End-to-End Rich Transcription-Style Automatic Speech Recognition with
Semi-Supervised Learning
- URL: http://arxiv.org/abs/2107.05382v1
- Date: Wed, 7 Jul 2021 12:52:49 GMT
- Title: End-to-End Rich Transcription-Style Automatic Speech Recognition with
Semi-Supervised Learning
- Authors: Tomohiro Tanaka, Ryo Masumura, Mana Ihori, Akihiko Takashima, Shota
Orihashi, Naoki Makishima
- Abstract summary: We propose a semi-supervised learning method for building end-to-end rich transcription-style automatic speech recognition (RT-ASR) systems.
The Key process in our learning is to convert the common transcription-style dataset into a pseudo-rich transcription-style dataset.
Our experiments on spontaneous ASR tasks showed the effectiveness of the proposed method.

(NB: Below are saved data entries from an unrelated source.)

(* ===== verification/SendFacts.v ===== *)
(** * What the buffers built by the [send_*] functions hold

    [is_message bi h tag n slots]: the buffer [bi] is an image of the heap [h],
    its root is a [Message] with the given event type, and its event is a table
    of [n] fields with the given slots. *)
From S2P Require Import Prelude Bytes Utf8 FlatBuffers Enums Tables Data Send BuilderLogic.

Section facts.
Context {FB : FlatBuffers} {FBL : FlatBuffersLaws FB}.

Definition message_slots (tag ev : Z) : gmap Z slot :=
  <[1 := Ref ev]> (put_scalar SUint8 0 tag ∅).

Definition message_image (h : gmap Z obj) (buf : bytes) (tag n : Z) (slots : gmap Z slot) : Prop :=
  exists root ev, buffer_image h root buf /\
    h !! root = Some (OTable 2 (message_slots tag ev)) /\ h !! ev = Some (OTable n slots).

Definition is_message (bi : BufferInfo) (h : gmap Z obj) (tag n : Z) (slots : gmap Z slot) : Prop :=
  bi_size bi = blen (bi_buffer bi) /\ 0 < bi_size bi <= max_buffer_size /\
  message_image h (bi_buffer bi) tag n slots.

(** The tail every function shares: the [Message] table around the event. *)
Lemma runs_message h sz tag ev n slots :
  h !! ev = Some (OTable n slots) -> in_range SUint8 tag = true -> sz + 128 <= max_buffer_size ->
  runs (_ ← Message.Start;
        _ ← Message.AddEventsType tag;
        _ ← Message.AddEvents ev;
        message ← Message.End_;
        finish_message message)
    (mkView h Idle sz)
    (fun bi _ => exists h', h ⊆ h' /\ is_message bi h' tag n slots).
Proof.
  intros Hev Htag Hsz. brun. unfold finish_message. brun.
  intros buf v [Hlen Himg]. apply runs_ret. exists h0. split; [done|].
  unfold is_message, op_cost, max_buffer_size in *. cbn.
  split_and!; [done | lia | lia |]. by exists off, ev.
Qed.

(** [builder = flatbuffers.Builder(1024)] followed by a program that runs. *)
Lemma send_runs (m : st builder BufferInfo) (P : BufferInfo -> Prop) :
  runs m (mkView ∅ Idle 0) (fun bi _ => P bi) ->
  exists bi, (b ← Builder 1024; run m b) = Ok bi /\ P bi.
Proof.
  intros H. destruct (runs_Builder m _ H) as (b & bi & v & Hb & Hm & ?).
  exists bi. by rewrite Hb, res_bind_ok.
Qed.

Lemma try_send_runs (m : st builder BufferInfo) (P : BufferInfo -> Prop) :
  runs m (mkView ∅ Idle 0) (fun bi _ => P bi) ->
  exists bi, (b ← Builder 1024; mret (try_send m b)) = Ok (Some bi) /\ P bi.
Proof.
  intros H. destruct (runs_Builder m _ H) as (b & bi & v & Hb & Hm & ?).
  exists bi. split; [|done]. unfold try_send. by rewrite Hb, res_bind_ok, Hm.
Qed.

Lemma send_raises (m : st builder BufferInfo) :
  raises m (mkView ∅ Idle 0) -> exists e, (b ← Builder 1024; run m b) = Err e.
Proof. intros (b & e & -> & He)%raises_Builder. exists e. by rewrite res_bind_ok. Qed.

Lemma try_send_raises (m : st builder BufferInfo) :
  raises m (mkView ∅ Idle 0) -> (b ← Builder 1024; mret (try_send m b)) = Ok None.
Proof. intros (b & e & -> & He)%raises_Builder. rewrite res_bind_ok. unfold try_send. by rewrite He. Qed.

(** A function that fills one event table: run up to the message, then the tail. *)
Ltac bmessage :=
  repeat first
    [ eapply runs_conseq; [eapply runs_message; bside | intros ? ? (? & _ & ?); eauto]
    | bstep ].

Definition sends (r : res (option BufferInfo)) (P : BufferInfo -> Prop) : Prop :=
  exists bi, r = Ok (Some bi) /\ P bi.

Lemma send_kill_message pid :
  in_range SInt32 pid = true ->
  exists bi, send_kill_to_demon pid = Ok bi /\
    exists h, is_message bi h Event.KillProcess 1 (put_scalar SInt32 0 pid ∅).
Proof. intros Hp. apply send_runs. bmessage. Qed.

Lemma send_processlaunched_message pid :
  in_range SInt32 pid = true ->
  sends (send_processlaunched_to_user pid) (fun bi =>
    exists h, is_message bi h Event.ProcessLaunched 1 (put_scalar SInt32 0 pid ∅)).
Proof. intros Hp. apply try_send_runs. bmessage. Qed.

Lemma send_childcreationerror_message error_code :
  in_range SUint32 error_code = true ->
  sends (send_childcreationerror_to_user error_code) (fun bi =>
    exists h, is_message bi h Event.ChildCreationError 1 (put_scalar SUint32 0 error_code ∅)).
Proof. intros Hp. apply try_send_runs. bmessage. Qed.

Lemma send_processterminated_message pid error_code :
  in_range SInt32 pid = true -> in_range SUint32 error_code = true ->
  sends (send_processterminated_to_user pid error_code) (fun bi =>
    exists h, is_message bi h Event.ProcessTerminated 2
      (put_scalar SUint32 1 error_code (put_scalar SInt32 0 pid ∅))).
Proof. intros Hp He. apply try_send_runs. bmessage. Qed.

Lemma send_tcpsocketlistening_message port :
  in_range SUint16 port = true ->
  sends (send_tcpsocketlistening_to_user port) (fun bi =>
    exists h, is_message bi h Event.TCPSocketListening 1 (put_scalar SUint16 0 port ∅)).
Proof. intros Hp. apply try_send_runs. bmessage. Qed.

Lemma send_socketwatched_message port :
  in_range SInt32 port = true ->
  sends (send_socketwatched_to_user port) (fun bi =>
    exists h, is_message bi h Event.SocketWatched 1 (put_scalar SInt32 0 port ∅)).
Proof. intros Hp. apply try_send_runs. bmessage. Qed.

(** The slots of a table whose only field is a string. *)
Definition string_table (h : gmap Z obj) (slots : gmap Z slot) (bs : bytes) : Prop :=
  exists off, slots = <[0 := Ref off]> ∅ /\ h !! off = Some (OString bs).

Lemma send_inotifywatchlistupdated_message path :
  encodable path = true -> 4 * Z.of_nat (length path) + 256 <= max_buffer_size ->
  sends (send_inotifywatchlistupdated_to_user path) (fun bi =>
    exists h slots, is_message bi h Event.InotifyWatchListUpdated 1 slots /\
      string_table h slots (enc path)).
Proof.
  intros Hp Hl. pose proof (blen_enc path Hp). pose proof (encodable_enc path Hp). apply try_send_runs. do 4 bstep.
  eapply runs_conseq; [eapply runs_message; bside |].
  intros bi v (h' & Hsub' & Hm). eexists h', _. split; [exact Hm|].
  exists off. split; [done|]. by eapply lookup_weaken.
Qed.
End facts.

- Score: 28.516240952627076
- License: http://arxiv.org/licenses/nonexclusive-distrib/1.0/
- Abstract: We propose a semi-supervised learning method for building end-to-end rich
transcription-style automatic speech recognition (RT-ASR) systems from
small-scale rich transcription-style and large-scale common transcription-style
datasets. In spontaneous speech tasks, various speech phenomena such as
fillers, word fragments, laughter and coughs, etc. are often included. While
common transcriptions do not give special awareness to these phenomena, rich
transcriptions explicitly convert them into special phenomenon tokens as well
as textual tokens. In previous studies, the textual and phenomenon tokens were
simultaneously estimated in an end-to-end manner. However, it is difficult to
build accurate RT-ASR systems because large-scale rich transcription-style
datasets are often unavailable. To solve this problem, our training method uses
a limited rich transcription-style dataset and common transcription-style
dataset simultaneously. The Key process in our semi-supervised learning is to
convert the common transcription-style dataset into a pseudo-rich
transcription-style dataset. To this end, we introduce style tokens which
control phenomenon tokens are generated or not into transformer-based
autoregressive modeling. We use this modeling for generating the pseudo-rich
transcription-style datasets and for building RT-ASR system from the pseudo and
original datasets. Our experiments on spontaneous ASR tasks showed the
effectiveness of the proposed method.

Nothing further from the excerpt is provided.